A little food and fun goes a long way toward detecting breast cancer at the Wichita Clinic.
Every three seconds in America, a woman is diagnosed with breast cancer. It’s tough enough to receive the news, but the screening process is often clinical, impersonal, cold. Last year, Wichita Clinic’s Terri Peters, R.N., began to warm things up a little by piloting Wichita’s first mammogram parties, quarterly get-togethers that mix pleasure with precaution. It’s girls-night-out with a serious side.
At the parties, held at three of Wichita Clinic’s eleven locations, Peters serves cheese and crackers. There’s a chocolate fountain for dipping marshmallows. Women can get a paraffin hand wax treatment and a massage. By completing a survey, partygoers enter into a drawing for a $175 treatment at Wichita Clinic’s spa, Advanced Aesthetics. And of course, there’s time for a mammogram.

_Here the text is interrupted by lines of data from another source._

(** The wrapper, branch by branch. *)
Lemma withRateLimit_run (handler : Handler) (options : option RateLimitOptions)
    (request : WebRequest) (args : list JsValue) :
  let apiKey := withRateLimit_apiKey (rl_header options) request in
  let method := JStr (request_method request) in
  let failed (before : list Event) e :=
    ((before ++ [console_error e])%list, Normal validation_error_500) in
  withRateLimit axios this handler options request args
  = if truthy apiKey then
      match URL_pathname (request_url request) with
      | Abrupt e => failed [] e
      | Normal pathname =>
          let call := validation_call this apiKey (JStr pathname) method in
          match snd (validate axios (client this) apiKey (JStr pathname) method None) with
          | Abrupt e => failed [call] e
          | Normal result =>
              match get_prop result "success" with
              | Abrupt e => failed [call] e
              | Normal success =>
                  if truthy success then
                    match handler request args with
                    | HandlerThrows e => failed [call; EvHandler request args] e
                    | HandlerReturns promise => ([call; EvHandler request args], promise)
                    end
                  else
                    match and_then options rl_onRateLimitExceeded with
                    | Some onRateLimitExceeded =>
                        ([call; EvOverride request], Normal (onRateLimitExceeded request))
                    | None =>
                        ([call],
                         Normal (Response_json
                                   (rate_limit_body (field result "details")) 429))
                    end
              end
          end
      end
    else ([], Normal (Response_json (JObj [("error", JStr "API Key required")]) 401)).
Proof.
  intros apiKey method failed.
  unfold withRateLimit, withRateLimit_try. fold (rl_header options). fold apiKey method.
  unfold failed.
  destruct (truthy apiKey); simpl; [| reflexivity].
  destruct (URL_pathname (request_url request)) as [pathname | e]; simpl; [| reflexivity].
  rewrite validate_run. simpl.
  destruct (snd (validate axios (client this) apiKey (JStr pathname) method None))
    as [result | e]; simpl; [| reflexivity].
  unfold field.
  destruct result; simpl; try reflexivity;
    try (destruct (and_then options rl_onRateLimitExceeded); reflexivity).
  match goal with
  | |- context [truthy ?x] => destruct (truthy x)
  end; simpl.
  - destruct (handler request args) as [e | [r | e]]; reflexivity.
  - destruct (and_then options rl_onRateLimitExceeded); reflexivity.
Qed.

The indulgences lighten the mood for the exam, still the most practical and effective way to catch breast cancer in its early stages. According to breastcancer.org, mammograms have reduced deaths in women over 50 with breast cancer by 35 percent. Women older than 40 should have a mammogram every one to two years, according to the National Cancer Institute. At party’s end, Peters gives participants a Gerber daisy to give to a friend to remind her to schedule a mammogram.

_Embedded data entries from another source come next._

(** C1: on a pin object obtained from the constructor, a requested set that
    is not included in the table's capabilities for the pin's index makes
    [setAttr] fail with the assertion "The requested attributes don't match
    the pin capabilities" (the spec's AttributeError), leaving the object,
    so its current mode, and the hardware as they were.  Only the console
    indices 1 and 3 escape the check: there the same request is applied. *)
Theorem setAttr_rejects_unsupported
    (conflictsWith : PinAttributes.t -> PinAttributes.t -> bool)
    (p : GPIOPinDetail) (h : Hardware) (value : PinAttributes.t) :
  reachable conflictsWith p ->
  ¬ value ⊆ GetDefaultCapabilities (_index p) ->
  (_index p ≠ 1 -> _index p ≠ 3 ->
     setAttr conflictsWith value (mkState p h) =
       (Throw (mkAssertionFailed
                 "The requested attributes don't match the pin capabilities" []),
        mkState p h)
     /\ _currentMode (this (snd (setAttr conflictsWith value (mkState p h))))
        = _currentMode p)
  /\ (_index p = 1 \/ _index p = 3 ->
      exists h', setAttr conflictsWith value (mkState p h) =
                   (Ok tt, mkState (with_currentMode value p) h')).
Proof.
  intros Hr Hsub.
  destruct (reachable_well_formed _ _ Hr) as [Hcaps _].
  split.
  - intros H1 H3.
    assert (Hrun : setAttr conflictsWith value (mkState p h) =
                     (Throw capability_mismatch, mkState p h)).
    { apply setAttr_capability_fail.
      rewrite (console_not_exempt _ _ H1 H3), Hcaps.
      apply validateWith_false, Hsub. }
    rewrite Hrun. split; reflexivity.
  - intros Hex.
    destruct (setAttr_ok conflictsWith value p h) as (h' & Hrun & _);
      [apply console_exempt, Hex .. |].
    exists h'. exact Hrun.
Qed.

Lemma setAttr_rejects_unsupported_witness :
  reachable conflictsWith_spec
    (mkGPIOPinDetail 34 (GetDefaultCapabilities 34)
       PinAttributes.None PinAttributes.None LOW)
  /\ ¬ PinAttributes.Output ⊆ GetDefaultCapabilities 34
  /\ setAttr conflictsWith_spec PinAttributes.Output
       (mkState (mkGPIOPinDetail 34 (GetDefaultCapabilities 34)
                   PinAttributes.None PinAttributes.None LOW) hw_empty) =
       (Throw (mkAssertionFailed
                 "The requested attributes don't match the pin capabilities" []),
        mkState (mkGPIOPinDetail 34 (GetDefaultCapabilities 34)
                   PinAttributes.None PinAttributes.None LOW) hw_empty).
Proof.
  set (p := mkGPIOPinDetail 34 _ _ _ _).
  assert (Hr : reachable conflictsWith_spec p).
  { apply (reachable_new conflictsWith_spec 34 [] hw_empty p hw_empty).
    vm_compute. reflexivity. }
  assert (Hsub : ¬ PinAttributes.Output ⊆ GetDefaultCapabilities 34).
  { apply validateWith_false. vm_compute. reflexivity. }
  split; [exact Hr|]. split; [exact Hsub|].
  apply (setAttr_rejects_unsupported conflictsWith_spec p hw_empty
           PinAttributes.Output Hr Hsub); simpl; lia.
Defined.

(** ** Logical-polarity I/O *)

Lemma lxor_bool_mask (v : bool) (m : Z) :
  m = LOW \/ m = HIGH ->
  uint8 (Z.lxor m (Z.b2z v)) = Z.lxor (Z.b2z v) m
  /\ Z.lxor (Z.lxor (Z.b2z v) m) m = Z.b2z v.
Proof.
  intros [-> | ->]; destruct v; split; reflexivity.
Qed.

(** C5: [write] fails with the assertion "Pin has no output attribute
    defined. Cannot write to it." (the spec's AttributeError), touching
    nothing, unless the current mode includes Output; when it does, a
    boolean value is handed to the hardware as value XOR readWriteMask. *)
Theorem write_requires_output
    (conflictsWith : PinAttributes.t -> PinAttributes.t -> bool)
    (p : GPIOPinDetail) (h : Hardware) :
  reachable conflictsWith p ->
  (forall high : Z,
      PinAttributes.has (_currentMode p) PinAttributes.Output = false ->
      write high (mkState p h) =
        (Throw (mkAssertionFailed
                  "Pin has no output attribute defined. Cannot write to it." []),
         mkState p h))
  /\ (forall v : bool,
        PinAttributes.has (_currentMode p) PinAttributes.Output = true ->
        write (Z.b2z v) (mkState p h) =
          (Ok tt, mkState p (hw_digitalWrite (_index p)
                               (Z.lxor (Z.b2z v) (_readWriteMask p)) h))
        /\ levels (hw (snd (write (Z.b2z v) (mkState p h)))) !! _index p =
             Some (Z.lxor (Z.b2z v) (_readWriteMask p))).
Proof.
  intros Hr. split.
  - intros high Hout. rewrite write_cases, Hout. reflexivity.
  - intros v Hout. rewrite write_cases, Hout.
    destruct (lxor_bool_mask v (_readWriteMask p)) as [-> _].
    { eapply well_formed_mask, reachable_well_formed, Hr. }
    split; [reflexivity|]. simpl. apply lookup_insert_eq.
Qed.

Lemma write_requires_output_witness :
  reachable conflictsWith_spec
    (mkGPIOPinDetail 26 (GetDefaultCapabilities 26)
       PinAttributes.ActiveLow PinAttributes.None HIGH)
  /\ PinAttributes.has PinAttributes.None PinAttributes.Output = false
  /\ write 1 (mkState (mkGPIOPinDetail 26 (GetDefaultCapabilities 26)
                         PinAttributes.ActiveLow PinAttributes.None HIGH) hw_empty) =
       (Throw (mkAssertionFailed
                 "Pin has no output attribute defined. Cannot write to it." []),
        mkState (mkGPIOPinDetail 26 (GetDefaultCapabilities 26)
                   PinAttributes.ActiveLow PinAttributes.None HIGH) hw_empty).
Proof.
  set (p := mkGPIOPinDetail 26 _ _ _ _).
  assert (Hr : reachable conflictsWith_spec p).
  { apply (reachable_new conflictsWith_spec 26 ["low"] hw_empty p hw_empty).
    vm_compute. reflexivity. }
  split; [exact Hr|]. split; [reflexivity|].
  apply (proj1 (write_requires_output conflictsWith_spec p hw_empty Hr) 1).
  reflexivity.
Defined.

(** C2: on a pin object obtained from the constructor, of either polarity,
    whose current mode includes Output, [write v] for a boolean [v] returns
    and a [read] right after it returns [v]: the hardware holds v XOR
    readWriteMask, and [read] applies the same mask again. *)
Theorem read_after_write
    (conflictsWith : PinAttributes.t -> PinAttributes.t -> bool)
    (p : GPIOPinDetail) (h : Hardware) (v : bool) :
  reachable conflictsWith p ->
  PinAttributes.has (_currentMode p) PinAttributes.Output = true ->
  exists s',
    write (Z.b2z v) (mkState p h) = (Ok tt, s')
    /\ read s' = (Ok (Z.b2z v), s').
Proof.
  intros Hr Hout.
  destruct (lxor_bool_mask v (_readWriteMask p)) as [Hw Hrd].
  { eapply well_formed_mask, reachable_well_formed, Hr. }
  eexists. split.
  - rewrite write_cases, Hout. reflexivity.
  - rewrite read_cases. unfold hw_digitalRead, hw_digitalWrite. simpl.
    rewrite lookup_insert_eq. simpl. rewrite Hw, Hrd. reflexivity.
Qed.

Lemma read_after_write_witness :
  reachable conflictsWith_spec
    (mkGPIOPinDetail 26 (GetDefaultCapabilities 26)
       PinAttributes.ActiveLow PinAttributes.Output HIGH)
  /\ PinAttributes.has PinAttributes.Output PinAttributes.Output = true
  /\ exists s',
       write 1 (mkState (mkGPIOPinDetail 26 (GetDefaultCapabilities 26)
                           PinAttributes.ActiveLow PinAttributes.Output HIGH)
                  hw_empty) = (Ok tt, s')
       /\ levels (hw s') !! 26 = Some LOW
       /\ read s' = (Ok 1, s').
Proof.
  set (p := mkGPIOPinDetail 26 _ _ _ _).
  assert (Hr : reachable conflictsWith_spec p).
  { pose (p0 := mkGPIOPinDetail 26 (GetDefaultCapabilities 26)
                  PinAttributes.ActiveLow PinAttributes.None HIGH).
    assert (H0 : reachable conflictsWith_spec p0).
    { apply (reachable_new conflictsWith_spec 26 ["low"] hw_empty p0 hw_empty).
      vm_compute. reflexivity. }
    exact (reachable_call conflictsWith_spec
             (CallSetAttr PinAttributes.Output) p0 hw_empty H0). }
  split; [exact Hr|]. split; [reflexivity|].
  destruct (read_after_write conflictsWith_spec p hw_empty true Hr eq_refl)
    as (s' & Hw & Hrd).
  exists s'. split; [exact Hw|]. split; [|exact Hrd].
  rewrite write_cases in Hw. simpl in Hw. injection Hw as <-. reflexivity.
Defined.

(** ** The initial level of an output pin *)

Lemma new_active_low index h p h' :
  new_GPIOPinDetail index ["low"] h = (Ok p, h') ->
  _index p = index /\ _readWriteMask p = HIGH.
Proof.
  rewrite new_GPIOPinDetail_spec.
  destruct (mapped index); [|discriminate].
  simpl. intros [= <- _]. split; reflexivity.
Qed.

(** C6, amended: when [setAttr] returns for a requested set that includes
    Output, it has handed the hardware the level (logical 1 with InitialOn,
    logical 0 without) XOR readWriteMask.  For a pin constructed with the
    options ["low"] and a request with Output and without InitialOn that
    level is HIGH: logical 0 on an active-low line. *)
Theorem setAttr_drives_initial_level
    (conflictsWith : PinAttributes.t -> PinAttributes.t -> bool)
    (p : GPIOPinDetail) (h : Hardware) (value : PinAttributes.t) (s' : State) :
  reachable conflictsWith p ->
  PinAttributes.has value PinAttributes.Output = true ->
  setAttr conflictsWith value (mkState p h) = (Ok tt, s') ->
  levels (hw s') !! _index p =
    Some (Z.lxor (if PinAttributes.has value PinAttributes.InitialOn
                  then HIGH else LOW) (_readWriteMask p))
  /\ (forall index h0 h0',
        new_GPIOPinDetail index ["low"] h0 = (Ok p, h0') ->
        PinAttributes.has value PinAttributes.InitialOn = false ->
        levels (hw s') !! index = Some HIGH).
Proof.
  intros Hr Hout Hrun.
  assert (Hmask := well_formed_mask _ (reachable_well_formed _ _ Hr)).
  assert (Hlevel : levels (hw s') !! _index p =
            Some (Z.lxor (initial_level value) (_readWriteMask p))).
  { destruct (PinAttributes.validateWith value (_capabilities p)
                || (_index p =? 1) || (_index p =? 3)) eqn:H1;
      [|rewrite (setAttr_capability_fail _ _ _ _ H1) in Hrun; discriminate].
    destruct (negb (conflictsWith (_attributes p) value)
                || (_index p =? 1) || (_index p =? 3)) eqn:H2;
      [|rewrite (setAttr_conflict_fail _ _ _ _ H1 H2) in Hrun; discriminate].
    destruct (setAttr_ok conflictsWith value p h H1 H2) as (h' & Hok & Hlv & _).
    rewrite Hok in Hrun. injection Hrun as <-. simpl.
    rewrite Hlv, Hout, lookup_insert_eq. f_equal.
    unfold initial_level.
    destruct Hmask as [-> | ->];
      destruct (PinAttributes.has value PinAttributes.InitialOn); reflexivity. }
  split; [exact Hlevel|].
  intros index h0 h0' Hnew Hoff.
  destruct (new_active_low _ _ _ _ Hnew) as [<- Hhigh].
  rewrite Hlevel. unfold initial_level. rewrite Hoff, Hhigh. reflexivity.
Qed.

The clinic has also made strides in post-mammogram treatment. Much of the anxiety that comes with breast exams occurs afterwards in the wait for results. When a lump is found, it can take weeks for doctors to order tests, get results and work out a treatment schedule. The clinic has restructured this process, allowing radiologists to order tests. They’ve also drastically cut the time it takes to meet with a surgeon, from three weeks to three days.

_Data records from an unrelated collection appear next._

(** * Social media video uploader: orchestration core

    A shallow embedding of [social_media_uploader_js.js]: clip validation,
    the sliding-window rate limiter, the analytics recorder, the retry
    driver, the batch orchestrator and the upload scheduler, followed by the
    properties of these that the specification states.

    Conventions of the embedding.
    - A JavaScript string is a [string] whose characters are UTF-16 code
      units below 256.
    - An instant ([Date.now()], a [Date]) is a number of milliseconds, a [Z],
      counted from a local midnight; an invalid [Date] (time value NaN) is
      [None].  Every calendar day lasts [msPerDay] milliseconds.  The
      readings of the clock within one synchronous call are one instant.
    - Counters are [N]; the success rate, a quotient of two counters, is a
      rational [Q], of which the number the code stores is the rounding.
    - A plain object used as a table is a [gmap string _]; a [Map] or an
      array whose order is observed is a list.  The objects that are shared
      and mutated in place, the tables of the analytics, live in a heap and
      are held by reference.
    - An asynchronous method is a function of the state of the world that
      also returns the events of the call.  [await sleep(ms)] advances a
      logical clock and is an event, with the delay asked for.  Asynchronous
      calls run one at a time: a tick of the scheduler runs to its end
      before anything else happens.
    - What a platform operation throws is an [Error], with a message.
      Platform identifiers are not names of properties that every object
      inherits.  Observers registered on the event emitters do not throw.
      The file system does not change during a run, and the analytics file
      is written and read back without loss. *)

From Stdlib Require Import ZArith QArith List String Ascii Lia Bool.
From stdpp Require Import base option list gmap strings pretty.
(** The state of the level search before level [L]: [seen] holds the
    nodes closer than [L] with their distances, [frontier] the candidates
    at [L]. *)
Record bfs_inv (g : nx.Graph) (s : nx.node) (L : nat)
    (seen : list (nx.node * nat)) (frontier : list nx.node) : Prop := mk_bfs_inv {
  inv_nodup : NoDup seen.*1;
  inv_sound : ∀ t d, (t, d) ∈ seen →
    Spec.walk g s t d ∧ d < L ∧ ∀ d', Spec.walk g s t d' → d ≤ d';
  inv_complete : ∀ t d, Spec.walk g s t d → d < L → t ∈ seen.*1;
  inv_front : ∀ t, t ∈ frontier → Spec.walk g s t L;
  inv_next : ∀ t, Spec.walk g s t L → t ∈ frontier ∨ t ∈ seen.*1;
  inv_nodes : ∀ t, t ∈ frontier → t ∈ nx.nodes g;
  inv_seen_nodes : ∀ t, t ∈ seen.*1 → t ∈ nx.nodes g
}.

(** The rows of the distance table with source [s]. *)
Definition rows (s : nx.node) (m : list (nx.node * nat))
    : list (nx.node * nx.node * nat) :=
  (λ '(t, d), (s, t, d)) <$> m.

(** A list of the nodes reachable from some node of [g], each once. *)
Definition is_component (g : nx.Graph) (c : list nx.node) : Prop :=
  NoDup c ∧ ∃ v, v ∈ nx.nodes g ∧ ∀ t, t ∈ c ↔ Spec.reachable g v t.

(** Objects present before a store computation are the same after it. *)
Definition heap_kept {Rng} (s s' : Store Rng) : Prop :=
  ∀ j x, heap s !! j = Some x → heap s' !! j = Some x.

Definition no_space (t : string) : Prop :=
  Forall (λ x, Text.is_space x = false) (String.list_ascii_of_string t).

Definition no_newline (t : string) : Prop :=
  Forall (λ x, x ≠ Text.newline) (String.list_ascii_of_string t).

Definition no_cr (t : string) : Prop :=
  Forall (λ x, x ≠ Text.carriage_return) (String.list_ascii_of_string t).

(** A series whose numbers print as tokens that parse back. *)
Definition printable (str : Py.float → string) (float : string → result Py.float)
    (vs : list Py.float) : Prop :=
  Forall (λ v, float (str v) = Ok v ∧ Text.token (str v)) vs.

(** The line [dump_history] writes for a series. *)
Definition line (str : Py.float → string) (vs : list Py.float) : string :=
  join_values str vs +:+ Text.nl.

(** The degree of [k] in [g], by key. *)
Definition degree_at (g : nx.Graph) (k : nx.node) : nat :=
  from_option (nx.degree_of k) 0 (nx.adj_get g k).

(** The iterations of a run of [n] that take a sample at cadence [f]. *)
Definition sampled_iterations (n f : Z) : list Z :=
  filter (λ i, (i `mod` f = 0)%Z) (range n).

(** A graph without edges. *)
Definition edgeless (g : nx.Graph) : Prop := ∀ u v, ¬ Spec.edge g u v.

(** Only the file at [path] may differ between the two stores. *)
Definition only_file_changed {Rng} (path : string) (s s' : Store Rng) : Prop :=
  heap s' = heap s ∧ rng s' = rng s
  ∧ ∀ q, q ≠ path → files s' !! q = files s !! q.

(** The body of the fail-mode loop of [dump_history]. *)
Definition dump_run {Rng} (str : Py.float → string) (path : string)
    (ga_fractions : list (list Py.float)) (run : Z) : M (Store Rng) () :=
  write path (pretty run +:+ Text.nl);;
  ga ← lift (Py.getitem ga_fractions (Z.to_nat run));
  write path (join_values str ga +:+ Text.nl).

(** The lines of a fail-mode history file for the runs numbered from
    [i]: the number of the run, then its fractions. *)
Fixpoint fail_lines (str : Py.float → string) (i : nat)
    (ga_fractions : list (list Py.float)) : list string :=
  match ga_fractions with
  | [] => []
  | ga :: rest =>
      (pretty (Z.of_nat i) +:+ Text.nl) :: line str ga :: fail_lines str (S i) rest
  end.

(** The same lines as the text of the file. *)
Definition fail_text (str : Py.float → string) (i : nat)
    (ga_fractions : list (list Py.float)) : string :=
  foldr String.append "" (fail_lines str i ga_fractions).

(** A store with an attack file of one line and a fail file of five
    runs. *)
Definition history_store : Store nat :=
  mkStore [] 0
    (<["attack_history" := line str_sample [Py.Finite 2; Py.Finite (1 # 2)]]>
       (<["fail_history" := fail_text str_sample 0 (replicate 5 [Py.Finite 2; Py.Finite (1 # 2)])]> ∅)).

(** * Properties *)

(** ** Effects of the removal strategies on the store *)

Section StoreFacts.

Context {Rng : Type} (randbelow : Rng → nat → nat * Rng).

Abbreviation St := (Store Rng).

Lemma attack_degree_eq (src : ref) (g : nx.Graph) (s : St) :
  heap s !! src = Some g →
  attack_degree src s =
    (mkStore (heap s ++ [new_object g (attack_degree_value g)]) (rng s) (files s),
     attack_degree_value g ≫= λ _, Ok (length (heap s))).
Proof.
  intros Hsrc. unfold attack_degree, Graph, attack_degree_value, attack_degree_pick.
  cbv [mbind M_bind result_bind deref alloc lift]. rewrite Hsrc. cbn [heap rng files].
  rewrite lookup_app_r by lia. rewrite Nat.sub_diag; cbn [lookup list_lookup].
  destruct (Py.max _) as [d| |]; [|done..].
  destruct (Py.getitem _ _) as [k| |]; [|done..].
  unfold remove_node. cbv [mbind M_bind result_bind deref lift assign modify].
  cbn [heap rng files].
  rewrite lookup_app_r by lia. rewrite Nat.sub_diag; cbn [lookup list_lookup].
  destruct (nx.remove_node _ k) as [g'| |]; cbn; [|done..].
  rewrite insert_app_r_alt by lia. by rewrite Nat.sub_diag.
Qed.

Lemma fail_eq (src : ref) (g : nx.Graph) (s : St) :
  heap s !! src = Some g →
  fail randbelow src s =
    match nx.nodes (nx.new_Graph g) with
    | [] => (mkStore (heap s ++ [nx.new_Graph g]) (rng s) (files s), Raise IndexError)
    | _ :: _ =>
        let '(i, r') := randbelow (rng s) (length (nx.nodes (nx.new_Graph g))) in
        (mkStore (heap s ++ [new_object g (fail_value i g)]) r' (files s),
         fail_value i g ≫= λ _, Ok (length (heap s)))
    end.
Proof.
  intros Hsrc. unfold fail, Graph, fail_value.
  cbv [mbind M_bind result_bind deref alloc lift random_choice].
  rewrite Hsrc. cbn [heap rng files].
  rewrite lookup_app_r by lia. rewrite Nat.sub_diag; cbn [lookup list_lookup].
  destruct (nx.nodes _) as [|n0 ns] eqn:Hn; [done|].
  destruct (randbelow _ _) as [i r'].
  destruct (Py.getitem _ _) as [k| |]; [|done..].
  unfold remove_node. cbv [mbind M_bind result_bind deref lift assign modify].
  cbn [heap rng files].
  rewrite lookup_app_r by lia. rewrite Nat.sub_diag; cbn [lookup list_lookup].
  destruct (nx.remove_node _ k) as [g'| |]; cbn; [|done..].
  rewrite insert_app_r_alt by lia. by rewrite Nat.sub_diag.
Qed.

Once a woman is diagnosed, she can sit with loved ones in the clinic’s exam-turned-conference room to talk about her cancer and treatment. With the patients’ approval, each case is then examined in pretreatment classes by physicians, oncology experts and general practitioners in and around Wichita. “It’s kind of like getting a second, third, fourth, fifth opinion all at one time,” says Angie Prather, the clinic’s spokeswoman.
But the clinic’s efforts at combating breast cancer begin with making mammograms more comfortable and accessible. Companies, church groups, clubs or any group of 10 to 30 can schedule mammogram parties with Peters. Plus, the parties are free, so long as participants have insurance. “The whole theory behind it is to encourage women to get mammograms,” says Peters. “It’s really not something we thought we would make money on. We just wanted to bring something nice to something that’s unpleasant.”